What is needed - Every line of the listing that contains the word "listGroupsTx" is to be copied out.

╔══

Lemma entries_after_app db since es n :
  entries_after db since es -> (0 < n <= length es)%nat ->
  list.last (cl_Revision <$> take n es) = Some (since + Z.of_nat n) /\
  entries_after db (since + Z.of_nat n) (drop n es).
Proof.
  unfold entries_after. intros Hf Hn. set (m := cur_rev (view db) - since) in *.
  assert (Hlen : length es = Z.to_nat m) by (by rewrite <-(Forall2_length _ _ _ Hf), length_seqZ).
  split.
  - apply (Forall2_take _ _ _ n) in Hf. apply Forall2_change_revs in Hf. rewrite Hf.
    rewrite last_lookup, length_take, length_seqZ, Nat.min_l by lia.
    rewrite lookup_take_lt, lookup_seqZ_lt by lia. f_equal. lia.
  - apply (Forall2_drop _ _ _ n) in Hf.
    replace (seqZ (since + Z.of_nat n + 1) (cur_rev (view db) - (since + Z.of_nat n)))
      with (drop n (seqZ (since + 1) m)); [done|].
    apply list_eq. intros i. rewrite lookup_drop.
    destruct (decide (Z.of_nat (n + i) < m)).
    + rewrite !lookup_seqZ_lt by lia. f_equal. lia.
    + by rewrite !lookup_seqZ_ge by lia.
Qed.

Lemma change_at_unique v l es es' : Forall2 (change_at v) l es -> Forall2 (change_at v) l es' -> es = es'.
Proof.
  intros Hf. revert es'. induction Hf as [|r e l es (row & Hrow & ->) _ IH]; intros es' Hf'.
  - by apply Forall2_nil_inv_l in Hf' as ->.
  - apply Forall2_cons_inv_l in Hf' as (e' & es2 & (row' & Hrow' & ->) & Hf' & ->).
    rewrite Hrow in Hrow'. injection Hrow' as <-. f_equal. by apply IH.
Qed.
Lemma updateTx_Ok ns q s u s' :
  Repo.updateTx ns q s = (Ok u, s') ->
  exists d, json_Marshal (DomainToNamespaceMeta ns) = inr d /\
    view (ts_db s') = <[(bucketNamespaces, ns_Name ns) := d]> (view (ts_db s)).
Proof.
  unfold Repo.updateTx. rewrite (bind_eval _ _ _ _ _ _ (Exists_eval _ _ q s)).
  case_bool_decide as Hx; cbn [negb]; [|done]. intros (d & Hd & Hv & _)%wrapE_Ok%Put_Ok. eauto.
Qed.

Definition createCode (ns : Namespace) : TxM Namespace :=
  _ ← mapErrT (NamespaceService.mapTo ErrResourceAlreadyExists ErrAlreadyExists "create namespace: %w")
        (Repo.createTx ns);
  wrapE "get created namespace: %w" [] (Repo.getTx (ns_Name ns)).

Definition countCode (ns : Namespace) : TxM Namespace :=
  wrapE "populate config count: %w" [] (wrapE "bbolt: with tx: %w" [] (
    count ← wrapE "count configs: %w" []
              (wrapE "count configs by namespace: %w" [] (countByNamespaceTx (ns_Name ns)));
    mret (set_count count ns))).

Definition updateCode (name description : bytes) : TxM Namespace :=
  existing ← mapErrT (NamespaceService.mapTo ErrResourceNotFound ErrNotFound "get namespace: %w") (Repo.getTx name);
  if ns_Locked existing then txfail (EWrap "namespace %q: %w" [FStr name] ErrNamespaceLocked)
  else
    now ← Now;
    let existing := set_description description now existing in
    _ ← wrapE "update namespace: %w" [] (Repo.updateTx existing);
    countCode existing.

Lemma mapErrT_Ok {A} f (m : TxM A) q s a s' : mapErrT f m q s = (Ok a, s') <-> m q s = (Ok a, s').
Proof. unfold mapErrT. destruct (m q s) as [[] ?]; naive_solver. Qed.

Lemma createCode_Ok ns q s n s' :
  createCode ns q s = (Ok n, s') -> ns_only (ns_Name ns) (view (ts_db s)) (view (ts_db s')).
Proof.
  unfold createCode. rewrite bind_Ok. intros (u & s1 & W & Hr).
  apply mapErrT_Ok, createTx_Ok in W as (_ & d & _ & V). apply wrapE_Ok, getTx_Ok in Hr as [-> _].
  rewrite V. apply ns_only_put.
Qed.

Lemma countCode_Ok ns wr s n s' :
  store_inv (view (ts_db s)) -> countCode ns (QTx wr) s = (Ok n, s') -> s' = s.
Proof.
  intros Hi. unfold countCode. rewrite !wrapE_Ok, bind_Ok. intros (c & s1 & W & Hr).
  rewrite !wrapE_Ok, countByNamespace_eval in W by done. injection W as _ <-. by apply ret_Ok in Hr as [_ ->].
Qed.

Lemma updateCode_Ok name description wr s n s' :
  store_inv (view (ts_db s)) -> updateCode name description (QTx wr) s = (Ok n, s') ->
  ns_only name (view (ts_db s)) (view (ts_db s')).
Proof.
  intros Hi. unfold updateCode. rewrite bind_Ok. intros (x & s1 & W & Hr).
  apply mapErrT_Ok, getTx_Ok in W as [-> (m & _ & ->)]. cbn [ns_Locked NamespaceMetaToDomain] in Hr.
  destruct (nm_Locked m); [done|]. rewrite (bind_eval _ _ _ _ _ _ (Now_eval _ _)), bind_Ok in Hr.
  destruct Hr as (u & s2 & W & Hr). apply wrapE_Ok, updateTx_Ok in W as (d & _ & V).
  cbn [ts_db set_description ns_Name NamespaceMetaToDomain] in V.
  assert (Ho : ns_only name (view (ts_db s)) (view (ts_db s2))) by (rewrite V; apply ns_only_put).
  apply countCode_Ok in Hr as ->; [done|]. by eapply ns_only_inv.
Qed.

(** The operations that change a namespace. *)
Inductive ns_op :=
| NsCreate (ns : Namespace)
| NsUpdate (name description : bytes)
| NsDelete (name : bytes)
| NsSetLock (name : bytes) (locked : bool).

Definition ns_op_name (o : ns_op) : bytes :=
  match o with NsCreate ns => ns_Name ns | NsUpdate name _ | NsDelete name | NsSetLock name _ => name end.

Definition ns_call (o : ns_op) (ctx : Context_) : App unit :=
  match o with
  | NsCreate ns => forget (NamespaceService.Create ctx ns)
  | NsUpdate name description => forget (NamespaceService.Update ctx name description)
  | NsDelete name => NamespaceService.Delete ctx name
  | NsSetLock name locked => setLock ctx name locked
  end.

(** Committed or not, the database is the old one or what the code made of it. *)
Lemma fused_db {A} ctx (cb : Context_ -> App A) code w :
  ctx_tx ctx = None -> idle w -> (forall h, fuses true h (cb (with_tx_handle h ctx)) code) ->
  w_db (Manager_WithTx ctx cb w).2 = w_db w \/
  exists a s, code (QTx true) (mkTS (w_db w) (w_tick w)) = (Ok a, s) /\
    w_db (Manager_WithTx ctx cb w).2 = ts_db s.
Proof.
  intros Hc Hi Hf. rewrite (Manager_WithTx_fused ctx cb code) by done. unfold tx_outcome.
  destruct (code _ _) as [[a|e|[]] s]; cbn; [destruct (commit_fault _); cbn|..]; eauto.
Qed.

Lemma mapErr_world {A} f (m : App A) w : (mapErrA f m w).2 = (m w).2.
Proof. unfold mapErrA. by destruct (m w). Qed.

Lemma fused_only {A} ctx (cb : Context_ -> App A) code name w :
  ctx_tx ctx = None -> idle w -> (forall h, fuses true h (cb (with_tx_handle h ctx)) code) ->
  (forall a s, code (QTx true) (mkTS (w_db w) (w_tick w)) = (Ok a, s) ->
     ns_only name (view (w_db w)) (view (ts_db s))) ->
  ns_only name (view (w_db w)) (view (w_db (Manager_WithTx ctx cb w).2)).
Proof.
  intros Hc Hi Hf Hk. destruct (fused_db ctx cb code w Hc Hi Hf) as [->|(a & s & E & ->)]; [done|eauto].
Qed.

Lemma ns_call_only o ctx w :
  ctx_tx ctx = None -> idle w -> store_inv (view (w_db w)) ->
  ns_only (ns_op_name o) (view (w_db w)) (view (w_db (ns_call o ctx w).2)).
Proof.
  intros Hc Hi Hinv. destruct o as [ns|name d|name|name locked]; cbn [ns_call ns_op_name].
  - rewrite forget_world. unfold NamespaceService.Create. destruct (Namespace_Validate ns) as [u|e|c]; [|done..].
    rewrite (appbind_eval _ _ w tt w), (appbind_eval NowA _ w _ _ eq_refl) by by destruct u. rewrite wrap_world.
    eapply (fused_only _ _ (createCode (set_times _ ns)) _ (mkWorld _ (w_db w) (w_txs w) _ _ _)); [done|done| |].
    + intros h. unfold createCode, Repo.Create, Repo.Get. fuse.
    + intros a s E. by apply createCode_Ok in E.
  - rewrite forget_world. unfold NamespaceService.Update. rewrite wrap_world.
    eapply (fused_only _ _ (updateCode name d)); [done|done| |].
    + intros h. unfold updateCode, countCode, Repo.Get, Repo.Update, NamespaceService.populateConfigCount,
        Repository.CountByNamespace. fuse.
    + intros a s E. by apply updateCode_Ok in E.
  - unfold NamespaceService.Delete. rewrite wrap_world.
    eapply (fused_only _ _ (deleteCode name)); [done|done|intros h; by apply delete_fuses|].
    intros a s (m & _ & _ & _ & ->)%deleteCode_Ok; [apply ns_only_delete|done].
  - assert (Hf : forall ty, ns_only name (view (w_db w)) (view (w_db
      (mapErrA (NamespaceService.mapTo ErrResourceNotFound ErrNotFound
         (if locked then "lock namespace: %w" else "unlock namespace: %w"))
        (Manager_WithTx ctx (fun ctx => Repo.toggleLock ctx name locked ty)) w).2))).
    { intros ty. rewrite mapErr_world. eapply (fused_only _ _ (Repo.toggleLockTx name locked ty)); [done|done| |].
      - intros h. by apply toggle_fuses.
      - by intros a s (m & _ & Ho & _)%toggleLockTx_Ok. }
    unfold setLock, NamespaceService.Lock, NamespaceService.Unlock, Repo.LockNamespace, Repo.UnlockNamespace.
    destruct locked; [specialize (Hf EventTypeNamespaceLocked)|specialize (Hf EventTypeNamespaceUnlocked)];
      cbn iota in *; unfold mbind, App_bind; destruct (mapErrA _ _ w) as [[] ?]; done.
Qed.

Lemma created_inv ns ctx w :
  ctx_tx ctx = None -> idle w -> store_inv (view (w_db w)) ->
  store_inv (view (w_db (NamespaceService.Create ctx ns w).2)).
Proof.
  intros Hc Hi Hv. pose proof (ns_call_only (NsCreate ns) ctx w Hc Hi Hv) as Ho. cbn [ns_call] in Ho.
  rewrite forget_world in Ho. by eapply ns_only_inv.
Qed.
End lock.

(** C13: Every operation of the namespace service, at top level and whatever it
    returns, stays in its own records: it may change the record of its namespace and
    the lock log, nothing else, so configs, history, changelog, revision and every
    other namespace are what they were and the invariant of the store is kept. *)
Theorem namespace_ops_frame `{BoltSpec} `{Disk} `{CodecsSpec} `{ClockSpec} o ctx w :
  let v := view (w_db w) in
  let v' := view (w_db (ns_call o ctx w).2) in
  ctx_tx ctx = None -> idle w -> store_inv v ->
  store_inv v' /\ cur_rev v' = cur_rev v /\ (forall b k, b ∉ ns_buckets -> v' !! (b, k) = v !! (b, k)) /\
  (forall n, n <> ns_op_name o -> v' !! (bucketNamespaces, n) = v !! (bucketNamespaces, n)).
Proof.
  intros v v' Hc Hi Hinv. pose proof (ns_call_only o ctx w Hc Hi Hinv) as Ho.
  split; [by eapply ns_only_inv|exact Ho].
Qed.



(** ** Witnesses *)

Definition ns_prod : Namespace := mkNamespace (str "prod") [] (str "live") 0 false 0 0 false false.
(* ===== verification/GroupRepo.v ===== *)
(** * Groups: entity and storage

    internal/domain/group.go, internal/storage/internal/group.go and
    internal/storage/bbolt/group/repository.go.  Members and permissions of a group
    are rules of the policy, not part of this record. *)

From S2P Require Import Prelude.
From S2P Require Import Bolt.
From S2P Require Import Domain.
From S2P Require Import Manager.
From S2P Require Import ConfigRepo.
From S2P Require Import Util.
From S2P Require Import Frame.
From stdpp Require Import base list gmap strings.
From Stdlib Require Import Ascii ZArith Lia.
Open Scope Z_scope.

(** ** The entity *)

Record Group := mkGroup {
  gr_Name : bytes;
  gr_DisplayName : bytes;
  gr_Description : bytes;
  gr_System : bool;
  gr_MetadataVersion : Z;
  gr_MembersVersion : Z;
  gr_PermissionsVersion : Z;
  gr_CreatedAt : Z;
  gr_UpdatedAt : Z;
}.

Record GroupFilter := mkGroupFilter { gf_Names : gset bytes; gf_Wildcard : bool; gf_Search : bytes }.
Record GroupListParams := mkGroupListParams { glp_Limit : Z; glp_Offset : Z; glp_Sort : SortParams }.

Definition maxDescriptionLen : nat := 1024.

Definition ErrSystemImmutable : error := ESentinel (OtherErr "system entity is immutable").
Definition ErrPermissionEscalation : error := ESentinel (OtherErr "permission escalation").
Definition ErrForbidden : error := ESentinel (OtherErr "forbidden").

Definition EnsureMutable (g : Group) : outcome unit := if gr_System g then Err ErrSystemImmutable else Ok tt.

Definition Group_Validate (g : Group) : outcome unit :=
  match ValidateCanonicalName (str "name") (gr_Name g) with
  | Ok _ =>
      if (maxDisplayNameLen <? length (gr_DisplayName g))%nat then
        Err (NewValidationError (str "displayName") (str "display name must be at most 128 characters"))
      else if (maxDescriptionLen <? length (gr_Description g))%nat then
        Err (NewValidationError (str "description") (str "group description must be at most 1024 characters"))
      else Ok tt
  | r => r
  end.

(** The stored record has the same fields. *)
Record GroupMeta := mkGroupMeta {
  gm_Name : bytes;
  gm_DisplayName : bytes;
  gm_Description : bytes;
  gm_System : bool;
  gm_MetadataVersion : Z;
  gm_MembersVersion : Z;
  gm_PermissionsVersion : Z;
  gm_CreatedAt : Z;
  gm_UpdatedAt : Z;
}.

Definition DomainToGroupMeta (g : Group) : GroupMeta :=
  mkGroupMeta (gr_Name g) (gr_DisplayName g) (gr_Description g) (gr_System g) (gr_MetadataVersion g)
    (gr_MembersVersion g) (gr_PermissionsVersion g) (gr_CreatedAt g) (gr_UpdatedAt g).

Definition GroupMetaToDomain (m : GroupMeta) : Group :=
  mkGroup (gm_Name m) (gm_DisplayName m) (gm_Description m) (gm_System m) (gm_MetadataVersion m)
    (gm_MembersVersion m) (gm_PermissionsVersion m) (gm_CreatedAt m) (gm_UpdatedAt m).

Definition group_meta_ok (m : GroupMeta) : bool :=
  utf8_valid (gm_Name m) && utf8_valid (gm_DisplayName m) && utf8_valid (gm_Description m) &&
  int64_ok (gm_MetadataVersion m) && int64_ok (gm_MembersVersion m) && int64_ok (gm_PermissionsVersion m) &&
  time_ok (gm_CreatedAt m) && time_ok (gm_UpdatedAt m).

#[global] Instance GroupMeta_repr : Representable GroupMeta :=
  {| json_wf m := group_meta_ok m = true; json_canon m := m |}.

(** Unmarshal only makes valid UTF-8 strings. *)
Class GroupText `{JSON GroupMeta} : Prop :=
  group_text : forall d m, json_Unmarshal d = inr m -> utf8_valid (gm_Name m) = true.

(** ** The repository *)

Definition bucketGroups : string := "auth_groups".

(** The writes to a group through the caller's pointer. *)
Definition set_group_times (created updated : Z) (g : Group) : Group :=
  mkGroup (gr_Name g) (gr_DisplayName g) (gr_Description g) (gr_System g) (gr_MetadataVersion g)
    (gr_MembersVersion g) (gr_PermissionsVersion g) created updated.
Definition set_versions (metadata members permissions : Z) (g : Group) : Group :=
  mkGroup (gr_Name g) (gr_DisplayName g) (gr_Description g) (gr_System g) metadata members permissions
    (gr_CreatedAt g) (gr_UpdatedAt g).
Definition set_system (b : bool) (g : Group) : Group :=
  mkGroup (gr_Name g) (gr_DisplayName g) (gr_Description g) b (gr_MetadataVersion g)
    (gr_MembersVersion g) (gr_PermissionsVersion g) (gr_CreatedAt g) (gr_UpdatedAt g).
Definition set_text (display description : bytes) (g : Group) : Group :=
  mkGroup (gr_Name g) display description (gr_System g) (gr_MetadataVersion g)
    (gr_MembersVersion g) (gr_PermissionsVersion g) (gr_CreatedAt g) (gr_UpdatedAt g).

Section shaping.
Context `{UnicodeLower} `{GoSort}.

Definition matchesGroupSearch (name search : bytes) : bool :=
  if bool_decide (search = []) then true else contains (ToLower name) (ToLower search).

Definition groupLess (params : SortParams) (a b : Group) : bool :=
  let less := if bytes_eqb (sort_Field params) (str "modified") then gr_UpdatedAt a <? gr_UpdatedAt b
              else bytes_ltb (gr_Name a) (gr_Name b) in
  if sort_Desc params then negb less else less.

Definition sortGroups (groups : list Group) (params : SortParams) : list Group :=
  sort_Slice (groupLess params) groups.

Definition paginateGroups (groups : list Group) (offset limit : Z) : outcome (list Group) :=
  let offset := if offset <? 0 then 0 else offset in
  let n := Z.of_nat (length groups) in
  if n <=? offset then Ok []
  else
    let end_ := if (0 <? limit) && (int64 (offset + limit) <? n) then int64 (offset + limit) else n in
    slice groups offset end_.
End shaping.

Section repo.
Context `{Bolt} `{Clock} `{JSON GroupMeta} `{GoSort} `{UnicodeLower}.

(** Create and Update also return the group as they leave the caller's. *)
Definition createGroupTx (group : Group) : TxM Group :=
  exists_ ← bbolt.Exists bucketGroups (gr_Name group);
  if (exists_ : bool) then txfail (EWrap "group %s: %w" [FStr (gr_Name group)] ErrResourceAlreadyExists)
  else
    now ← Now;
    let group := set_group_times now now group in
    let group := if gr_MetadataVersion group =? 0
                 then set_versions 1 (gr_MembersVersion group) (gr_PermissionsVersion group) group else group in
    _ ← wrapE "create group: %w" [] (bbolt.Put bucketGroups (gr_Name group) (DomainToGroupMeta group));
    mret group.

Definition getGroupTx (name : bytes) : TxM Group :=
  r ← attempt (bbolt.Get (T:=GroupMeta) bucketGroups name);
  match r with
  | inr m => mret (GroupMetaToDomain m)
  | inl e =>
      if errors_Is e (ESentinel BboltErrNotFound)
      then txfail (EWrap "group %s: %w" [FStr name] ErrResourceNotFound)
      else txfail (EWrap "get group: %w" [] e)
  end.

Definition updateGroupTx (group : Group) : TxM Group :=
  r ← attempt (bbolt.Get (T:=GroupMeta) bucketGroups (gr_Name group));
  match r with
  | inl e =>
      if errors_Is e (ESentinel BboltErrNotFound)
      then txfail (EWrap "group %s: %w" [FStr (gr_Name group)] ErrResourceNotFound)
      else txfail (EWrap "update group: %w" [] e)
  | inr existing =>
      now ← Now;
      let existing := mkGroupMeta (gm_Name existing) (gr_DisplayName group) (gr_Description group)
        (gm_System existing) (gr_MetadataVersion group) (gr_MembersVersion group) (gr_PermissionsVersion group)
        (gm_CreatedAt existing) now in
      let group := set_system (gm_System existing)
        (set_group_times (gm_CreatedAt existing) (gm_UpdatedAt existing) group) in
      _ ← wrapE "update group: %w" [] (bbolt.Put bucketGroups (gr_Name group) existing);
      mret group
  end.

Definition deleteGroupTx (name : bytes) : TxM unit :=
  exists_ ← bbolt.Exists bucketGroups name;
  if negb exists_ then txfail (EWrap "group %s: %w" [FStr name] ErrResourceNotFound)
  else wrapE "delete group: %w" [] (bbolt.Delete bucketGroups name).

Definition listGroupsTx (filter : GroupFilter) : TxM (list Group) :=
  wrapE "list groups: %w" []
    (bucket_ForEach bucketGroups (fun _ v matches =>
       match bbolt.JSONCodec_Unmarshal (T:=GroupMeta) v with
       | inl e => txfail (EWrap "decode group: %w" [] e)
       | inr m =>
           let g := GroupMetaToDomain m in
           if negb (gf_Wildcard filter) && negb (bool_decide (gr_Name g ∈ gf_Names filter)) then mret matches
           else if negb (matchesGroupSearch (gr_Name g) (gf_Search filter)) then mret matches
           else mret (matches ++ [g])
       end) []).
End repo.

Module GroupRepo.
Section methods.
Context `{Bolt} `{Disk} `{Clock} `{JSON GroupMeta} `{GoSort} `{UnicodeLower}.

Definition Create (ctx : Context_) (group : Group) : App Group := GetQuerier ctx (createGroupTx group).
Definition Get (ctx : Context_) (name : bytes) : App Group := GetQuerier ctx (getGroupTx name).
Definition Update (ctx : Context_) (group : Group) : App Group := GetQuerier ctx (updateGroupTx group).
Definition Delete (ctx : Context_) (name : bytes) : App unit := GetQuerier ctx (deleteGroupTx name).

Definition List (ctx : Context_) (filter : GroupFilter) (params : GroupListParams) : App (list Group * Z) :=
  matches ← GetQuerier ctx (listGroupsTx filter);
  let sorted := sortGroups matches (glp_Sort params) in
  page ← liftO (paginateGroups sorted (glp_Offset params) (glp_Limit params));
  mret (page, Z.of_nat (length sorted)).

Definition ListAll (ctx : Context_) : App (list Group) :=
  '(groups, _) ← List ctx (mkGroupFilter ∅ true []) (mkGroupListParams 0 0 (mkSortParams [] false));
  mret groups.
End methods.
End GroupRepo.

(** ** Every program stays in its bucket *)

Section facts.
Context `{BoltSpec} `{Clock} `{JSON GroupMeta} `{GoSort} `{UnicodeLower}.

Lemma stays_createGroup g : stays bucketGroups (createGroupTx g).
Proof. unfold createGroupTx. stay. Qed.

Lemma stays_getGroup n name : stays n (getGroupTx name).
Proof. unfold getGroupTx. stay. Qed.

Lemma stays_updateGroup g : stays bucketGroups (updateGroupTx g).
Proof. unfold updateGroupTx. stay. Qed.

Lemma stays_deleteGroup name : stays bucketGroups (deleteGroupTx name).
Proof. unfold deleteGroupTx. stay. Qed.

Lemma stays_listGroups n filter : stays n (listGroupsTx filter).
Proof. unfold listGroupsTx. stay. Qed.
End facts.
Lemma keeps_authorize m actor data : keeps h (GroupService.authorizeCreate false m ctx actor data).
Proof. unfold GroupService.authorizeCreate. keep. Qed.

Lemma keeps_persist data : keeps h (GroupService.persistEntity ctx data).
Proof. unfold GroupService.persistEntity. keep. Qed.

#[local] Hint Resolve keeps_loadMutable keeps_filter keeps_authorize keeps_persist : tracked.

(** ** Staying inside the transaction *)

Lemma confined_each {A} (f : A -> TxE unit) l : (forall x, confinedT h (f x)) -> confinedT h (PAPTx.each f l).
Proof. intros Hf. induction l; cbn; confineT. Qed.

Lemma confined_permDeltas name added removed : confinedT h (PAPTx.ApplyPermissionDeltas ctx name added removed).
Proof. unfold PAPTx.ApplyPermissionDeltas. confineT; apply confined_each; intros; confineT. Qed.

Lemma confined_memberDeltas name added removed : confinedT h (PAPTx.ApplyMemberDeltas ctx name added removed).
Proof. unfold PAPTx.ApplyMemberDeltas. confineT; apply confined_each; intros; confineT. Qed.

Lemma confined_groupPerms name : confinedT h (PAPTx.GroupPermissions ctx name).
Proof. unfold PAPTx.GroupPermissions. confineT. Qed.

#[local] Hint Resolve confined_permDeltas confined_memberDeltas confined_groupPerms : tracked.

Lemma confined_delete name : confinedT h (GroupService.deleteCallback name ctx).
Proof. unfold GroupService.deleteCallback, PAPTx.DeleteGroup. confineT. Qed.

Lemma confined_update data : confinedT h (GroupService.updateCallback data ctx).
Proof. unfold GroupService.updateCallback. confineT. Qed.

Lemma confined_updateMembers m actor data : confinedT h (GroupService.updateMembersCallback false m actor data ctx).
Proof. unfold GroupService.updateMembersCallback, GroupService.commitMemberDelta. confineT. Qed.

Lemma confined_updatePermissions m actor data :
  confinedT h (GroupService.updatePermissionsCallback false m actor data ctx).
Proof. unfold GroupService.updatePermissionsCallback, GroupService.commitPermissionDelta. confineT. Qed.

╚══

Worked solution -
Definition listGroupsTx (filter : GroupFilter) : TxM (list Group) :=
  matches ← GetQuerier ctx (listGroupsTx filter);
Lemma stays_listGroups n filter : stays n (listGroupsTx filter).
Proof. unfold listGroupsTx. stay. Qed.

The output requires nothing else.